RECORDS SHOWN below:
Lemma char32_strcmp_spec s : forall w off u,
  str_at w off u -> Forall is_char u -> Forall is_char s ->
  exists c, char32_strcmp w off s = Some c /\ (c =? 0) = bool_decide (u = s).
Proof.
  induction s as [|c s IH]; intros w off u Hu Fu Fs; destruct u as [|d u]; cbn in *.
  - rewrite Hu. by exists 0.
  - destruct Hu as [-> _]. apply Forall_cons in Fu as [Hd _]. exists (s32 d). split; [done|].
    rewrite bool_decide_false by done. apply Z.eqb_neq. intros E%s32_nz; unfold is_char, UINT_MOD in *; lia.
  - rewrite Hu. cbn. apply Forall_cons in Fs as [Hc _]. exists (s32 (0 - c)). split; [done|].
    rewrite bool_decide_false by done. apply Z.eqb_neq. intros E%s32_nz; unfold is_char, UINT_MOD in *; lia.
  - destruct Hu as [-> Hu]. apply Forall_cons in Fu as [Hd Fu], Fs as [Hc Fs]. cbn.
    rewrite (proj2 (Z.eqb_neq d 0)) by (unfold is_char in Hd; lia). cbn. destruct (Z.eqb_spec d c) as [->|Hne].
    + destruct (IH w (off + 1) u Hu Fu Fs) as (x & E & Ex). exists x. split; [done|]. rewrite Ex.
      apply bool_decide_ext. split; congruence.
    + exists (s32 (d - c)). split; [done|]. rewrite bool_decide_false by congruence.
      apply Z.eqb_neq. intros E%s32_nz; unfold is_char, UINT_MOD in *; lia.
Qed.

(** ** Writing into a block *)
Lemma aget_take_drop (l : list Z) off ws j :
  0 <= off -> off + alen ws <= alen l ->
  aget (take (Z.to_nat off) l ++ ws ++ drop (Z.to_nat off + length ws) l) j =
    if decide (off <= j < off + alen ws) then aget ws (j - off) else aget l j.
Proof.
  unfold aget, alen. intros Ho Hl. destruct (decide (0 <= j)) as [Hj|Hj]; [|case_decide; [lia|done]].
  assert (Ht : length (take (Z.to_nat off) l) = Z.to_nat off) by (rewrite length_take; lia).
  case_decide as Hin.
  - rewrite decide_True by lia. rewrite lookup_app_r by lia. rewrite lookup_app_l by lia. f_equal. lia.
  - destruct (decide (j < off)).
    + rewrite lookup_app_l by lia. rewrite lookup_take_lt by lia. done.
    + rewrite lookup_app_r by lia. rewrite lookup_app_r by lia. rewrite lookup_drop. f_equal. lia.
Qed.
End of RECORDS SHOWN.
• _TASK GOAL_
Restate the records above in full, keeping each line exactly as it stands.

• _EXERCISE OUTPUT_
Lemma char32_strcmp_spec s : forall w off u,
  str_at w off u -> Forall is_char u -> Forall is_char s ->
  exists c, char32_strcmp w off s = Some c /\ (c =? 0) = bool_decide (u = s).
Proof.
  induction s as [|c s IH]; intros w off u Hu Fu Fs; destruct u as [|d u]; cbn in *.
  - rewrite Hu. by exists 0.
  - destruct Hu as [-> _]. apply Forall_cons in Fu as [Hd _]. exists (s32 d). split; [done|].
    rewrite bool_decide_false by done. apply Z.eqb_neq. intros E%s32_nz; unfold is_char, UINT_MOD in *; lia.
  - rewrite Hu. cbn. apply Forall_cons in Fs as [Hc _]. exists (s32 (0 - c)). split; [done|].
    rewrite bool_decide_false by done. apply Z.eqb_neq. intros E%s32_nz; unfold is_char, UINT_MOD in *; lia.
  - destruct Hu as [-> Hu]. apply Forall_cons in Fu as [Hd Fu], Fs as [Hc Fs]. cbn.
    rewrite (proj2 (Z.eqb_neq d 0)) by (unfold is_char in Hd; lia). cbn. destruct (Z.eqb_spec d c) as [->|Hne].
    + destruct (IH w (off + 1) u Hu Fu Fs) as (x & E & Ex). exists x. split; [done|]. rewrite Ex.
      apply bool_decide_ext. split; congruence.
    + exists (s32 (d - c)). split; [done|]. rewrite bool_decide_false by congruence.
      apply Z.eqb_neq. intros E%s32_nz; unfold is_char, UINT_MOD in *; lia.
Qed.

(** ** Writing into a block *)
Lemma aget_take_drop (l : list Z) off ws j :
  0 <= off -> off + alen ws <= alen l ->
  aget (take (Z.to_nat off) l ++ ws ++ drop (Z.to_nat off + length ws) l) j =
    if decide (off <= j < off + alen ws) then aget ws (j - off) else aget l j.
Proof.
  unfold aget, alen. intros Ho Hl. destruct (decide (0 <= j)) as [Hj|Hj]; [|case_decide; [lia|done]].
  assert (Ht : length (take (Z.to_nat off) l) = Z.to_nat off) by (rewrite length_take; lia).
  case_decide as Hin.
  - rewrite decide_True by lia. rewrite lookup_app_r by lia. rewrite lookup_app_l by lia. f_equal. lia.
  - destruct (decide (j < off)).
    + rewrite lookup_app_l by lia. rewrite lookup_take_lt by lia. done.
    + rewrite lookup_app_r by lia. rewrite lookup_app_r by lia. rewrite lookup_drop. f_equal. lia.
Qed.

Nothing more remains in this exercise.